Die Forscher zeigen in ihrer aktuellen Arbeit, dass Moleküle der Bakterien, die im mütterlichen Darm leben, in den Körper der Mutter eindringen können. Sie werden via Plazenta oder nach der Geburt über Antikörper, die in der Muttermilch enthalten sind, an das Kind weitergegeben. Diese bakteriellen Bestandteile sind ungefährlich, sie rufen keine Infektion hervor. Stattdessen stimulieren sie Zellen im Körper des Babys und wappnen dessen Immunsystem und Darm für den Moment nach der Geburt, wenn das Neugeborene selbst mit lebenden Bakterien im eigenen Darm umgehen muss.

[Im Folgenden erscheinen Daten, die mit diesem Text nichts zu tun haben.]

(* ===== verification/ControllerProperties.v ===== *)
(** What the tunnel controller promises: its invariant, a status that tells the truth, the
    machine given back by every stop, a capture that is all or nothing, and the refusals. *)

From S2P Require Import Prelude.
From S2P Require Import CxxText.
From S2P Require Import NetPolicy.
From S2P Require Import Wfp.
From S2P Require Import WfpPolicy.
From S2P Require Import DeadTunnel.
From S2P Require Import StopBudget.
From S2P Require Import Capture.
From S2P Require Import Gesture.
From S2P Require Import Provide.
From S2P Require Import Controller.
From S2P Require Import ControllerFacts.
From S2P Require Import ControllerStop.
From S2P Require Import ControllerSession.
From S2P Require Import ControllerStart.
From S2P Require Import ControllerCapture.
From S2P Require Import ControllerProvider.
From S2P Require Import ControllerRequests.

Section Properties.
Context `{Winsock} `{Bfe} `{Platform} `{Json}.

Lemma wp_runs {A} (m : M A) (Q : A -> Ctl -> Prop) c : wp m Q never c -> exists c' a, m c = (c', inr a) /\ Q a c'.
Proof. unfold wp. destruct (m c) as [c' [e|a]]; [done|]. intros HQ. by exists c', a. Qed.


(** ** Stops *)

Lemma async_no_log c c' : async (fun _ => False) c c' -> log c' = log c.
Proof. intros A. destruct (sd_log _ _ _ (as_steady _ _ _ A)) as ([|e l] & -> & F); [by rewrite app_nil_r|by inversion F]. Qed.

Lemma prelude_then {R} (k : M R) (Q : R -> Ctl -> Prop) E c :
  (forall c1, async (fun _ => False) c c1 -> wp k Q E c1) -> wp (stop_prelude;; k) Q E c.
Proof. intros Hk. apply wp_bind. by run (stop_prelude_spec (fun _ => False) c) as c1 A1; apply Hk. Qed.

(** The failsafe up to the stop or the escape. *)
Lemma failsafe_runs (locked : bool) reason c (Q : unit -> Ctl -> Prop) :
  (forall c1, async (fun _ => False) c c1 -> lastStopReason_ c1 = StopReasonOf reason -> wfp_ c1 = wfp_ c ->
    killSwitch_ c1 = killSwitch_ c ->
    wp (if locked then StopLocked (FailsafeFinalDisarm (killSwitch_ c)) false else escape)
      (fun _ c2 => Q tt (c2 <| log := log c2 ++ [StateNotified] |>)) never c1) ->
  wp (FailsafeStop locked reason) Q never c.
Proof.
  intros Hk. unfold FailsafeStop. apply wp_bumped, wp_bind, wp_modify. reads.
  set (c1 := (bumped c) <| lastStopReason_ := StopReasonOf reason |>).
  assert (async (fun _ => False) c c1) as A1 by (eapply async_trans; [apply async_bumped|apply async_reason]).
  assert (wfp_ c1 = wfp_ c) as Ew by (subst c1; unfold bumped, cancel_capture; by destruct (captureReadiness_ _)).
  assert (killSwitch_ c1 = killSwitch_ c) as Ek by exact (framed _ _ (as_frame _ _ _ A1)). rewrite Ek.
  assert (lastStopReason_ c1 = StopReasonOf reason) as Er by done. clearbody c1. apply wp_bind.
  eapply wp_mono; [by apply (Hk c1)| |done]. cbv beta. intros [] c2 HQ. by apply wp_emit.
Qed.

(** A teardown that started after a stop's first lines. *)
Lemma stopped_after finalDisarm disconnect c c1 c' :
  fire_ok c -> async (fun _ => False) c c1 -> stopped finalDisarm disconnect c1 c' ->
  down c' /\ state_ c' = Stopped /\ machine_first c c' /\
  firewall_after finalDisarm (killSwitch_ c) (has_routes c) (wfp_in_force c) (wfp_in_force c') /\
  killSwitch_ c' = killSwitch_ c /\
  (providerDevice_ c' = None \/ (disconnect = true /\ providerDevice_ c' = device_ c /\ wfp_in_force c' = WOff)).
Proof.
  intros W A St. pose proof (as_frame _ _ _ A) as F1. pose proof (sd_fire _ _ _ (as_steady _ _ _ A) W) as W1.
  destruct (stopped_down _ _ _ _ W1 St) as [Dn Es].
  assert (has_routes c1 = has_routes c) as Er by exact (framed _ _ F1).
  assert (killSwitch_ c1 = killSwitch_ c) as Ek by exact (framed _ _ F1).
  assert (device_ c1 = device_ c) as Ed by exact (framed _ _ F1).
  destruct (so_core _ _ _ _ St) as (e & n & d & s & r & t & k & F & _ & Hd).
  unfold core, set_provider, take_down in F. cbn in F. injection F. intros.
  split_and!; [done|done| | |congruence|].
  - destruct (so_log _ _ _ _ St) as (l & l' & El & Fl & Fl' & Em & Hr). exists l, l'.
    rewrite (async_no_log _ _ A) in El. rewrite Er in Hr. by split_and!.
  - pose proof (so_policy _ _ _ _ St) as Po. rewrite Ek, Er in Po. eapply firewall_after_watchdog; [|exact Po].
    destruct (as_policy _ _ _ A) as [->|[Hw ->]]; [by left|right]. split; [by apply W|done].
  - destruct d as [d|]; [right|by left]. destruct (Hd ltac:(done)) as (-> & E & Eo). split_and!; [done|congruence|done].
Qed.

(** C3: a stop or a disconnect that gets the lock ends, throws nothing, and gives the machine
    back whatever else fails: the session is stopped, no device, adapter, pump, route or
    DNS setting is left of it, the marker is off, and the firewall is lifted even with the
    kill switch on, since a person asked.  The routes and the firewall come first: nothing
    of the SDK is torn down before them.  A provider is left only by a disconnect, and it
    is the session's own device. *)
Theorem stop_gives_the_machine_back disconnect c :
  session_ok c ->
  exists c', StopWith true disconnect c = (c', inr tt) /\ state_ c' = Stopped /\ nothing_left c' /\ marker c' = false /\
    wfp_in_force c' = WOff /\ facts (Status c') = facts (ComposeStatusLocked c') /\ machine_first c c' /\
    (providerDevice_ c' = None \/ (disconnect = true /\ providerDevice_ c' = device_ c)).
Proof.
  intros Ok. pose proof (mo_fire _ (proj1 Ok)) as W.
  assert (wp (StopWith true disconnect) (fun _ c' => session_ok c' /\ exists c1, async (fun _ => False) c c1 /\ stopped true disconnect c1 c') never c) as S.
  { unfold StopWith. apply prelude_then. intros c1 A1.
    run (StopLocked_ok true disconnect c1 (async_session_ok _ _ _ A1 Ok)) as c2 [Ok2 St]. split; [done|by exists c1]. }
  destruct (wp_runs _ _ _ S) as (c' & [] & E & (M' & [Mf _] & _) & c1 & A & St). exists c'.
  destruct (stopped_after _ _ _ _ _ W A St) as ((_ & _ & L & Em & _) & Es & Mach & Po & _ & Hp).
  split_and!; try done. destruct Hp as [?|(? & ? & _)]; [by left|by right].
Qed.

(** What a stop's refusals say of the controller it started from. *)
Lemma stopped_refused finalDisarm disconnect c c1 c' :
  fire_ok c -> async (fun _ => False) c c1 -> stopped finalDisarm disconnect c1 c' -> armed_or_refused finalDisarm (has_routes c) c c'.
Proof.
  intros W A St Hd Hk Hn. pose proof (as_frame _ _ _ A) as F.
  assert (has_routes c1 = has_routes c) as Er by exact (framed _ _ F).
  assert (killSwitch_ c1 = killSwitch_ c) as Ek by exact (framed _ _ F).
  destruct (so_refused _ _ _ _ St Hd) as [?|R]; [congruence| |by left|right].
  - destruct Hn as [Hn|Hn]; [left|right; congruence].
    by destruct (dr_policy _ _ _ (async_drift _ _ _ A)) as [->|[_ ->]].
  - eapply (refused_log _ c); [exact R|by rewrite (async_no_log _ _ A), app_nil_r|by rewrite app_nil_r].
Qed.

(** What the way out of a stop that cannot get the lock leaves. *)
Record escaped (c c' : Ctl) : Prop := {
  es_marker : marker c' = false;
  es_lifted : killSwitch_ c = false -> wfp_in_force c' = WOff;
  es_kept : killSwitch_ c = true -> wfp_in_force c' = wfp_in_force c;
  es_routes : ts_routes_installed (Status c') = false /\ ts_dns_applied (Status c') = false;
  es_status : ts_wfp_state (Status c') = wfp_name (wfp_in_force c');
  es_reason : lastStopReason_ c' = lastStopReason_ c;
  es_forced : TeardownAbandoned (budget c') = true;
  es_log : exists l, log c' = log c ++ CrashReverted :: MarkerSet false :: l /\ Forall giving_back l;
}.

„Für diese Arbeit haben wir Bakterien untersucht, die keine Krankheit verursachen. Aber mit großer Wahrscheinlichkeit gelten die Ergebnisse auch für gefährliche Krankheitserreger, gegen die sich das Neugeborene dann dank vorbereitetem Immunsystem besser wehren kann“, sagt Mathias Heikenwälder. Forschungsleiter Andrew Macpherson vom Inselspital Bern ergänzt: „Wir wussten immer schon, dass wir unseren Müttern für ihre Liebe und ihre schützende Zuneigung dankbar sein dürfen. Jetzt wissen wir, dass wir ihnen auch für ihre Darmflora danken sollten.“

Mercedes Gomez de Agüero, Stephanie C. Ganal-Vonarburg,  Tobias Fuhrer, Sandra Rupp, Yasuhiro Uchimura, Hai Li, Anna Steinert, Mathias Heikenwälder, Siegfried Hapfelmeier, Uwe Sauer, Kathy D. McCoy, Andrew J. Macpherson: The maternal microbiota drives early postnatal innate immune development: Science 2016, DOI: 10.1126/science.aad2571

Das Deutsche Krebsforschungszentrum (DKFZ) ist mit mehr als 3.000 Mitarbeiterinnen und Mitarbeitern die größte biomedizinische Forschungseinrichtung in Deutschland. Über 1.300 Wissenschaftlerinnen und Wissenschaftler erforschen im DKFZ, wie Krebs entsteht, erfassen Krebsrisikofaktoren und suchen nach neuen Strategien, die verhindern, dass Menschen an Krebs erkranken. Sie entwickeln neue Methoden, mit denen Tumoren präziser diagnostiziert und Krebspatienten erfolgreicher behandelt werden können. Beim Krebsinformationsdienst (KID) des DKFZ erhalten Betroffene, interessierte Bürger und Fachkreise individuelle Antworten auf alle Fragen zum Thema Krebs. Gemeinsam mit Partnern aus den Universitätskliniken betreibt das DKFZ das Nationale Centrum für Tumorerkrankungen (NCT) an den Standorten Heidelberg und Dresden, in Heidelberg außerdem das Hopp-Kindertumorzentrum KiTZ. Im Deutschen Konsortium für Translationale Krebsforschung (DKTK), einem der sechs Deutschen Zentren für Gesundheitsforschung, unterhält das DKFZ Translationszentren an sieben universitären Partnerstandorten. Die Verbindung von exzellenter Hochschulmedizin mit der hochkarätigen Forschung eines Helmholtz-Zentrums an den NCT- und den DKTK-Standorten ist ein wichtiger Beitrag, um vielversprechende Ansätze aus der Krebsforschung in die Klinik zu übertragen und so die Chancen von Krebspatienten zu verbessern. Das DKFZ wird zu 90 Prozent vom Bundesministerium für Bildung und Forschung und zu 10 Prozent vom Land Baden-Württemberg finanziert und ist Mitglied in der Helmholtz-Gemeinschaft Deutscher Forschungszentren.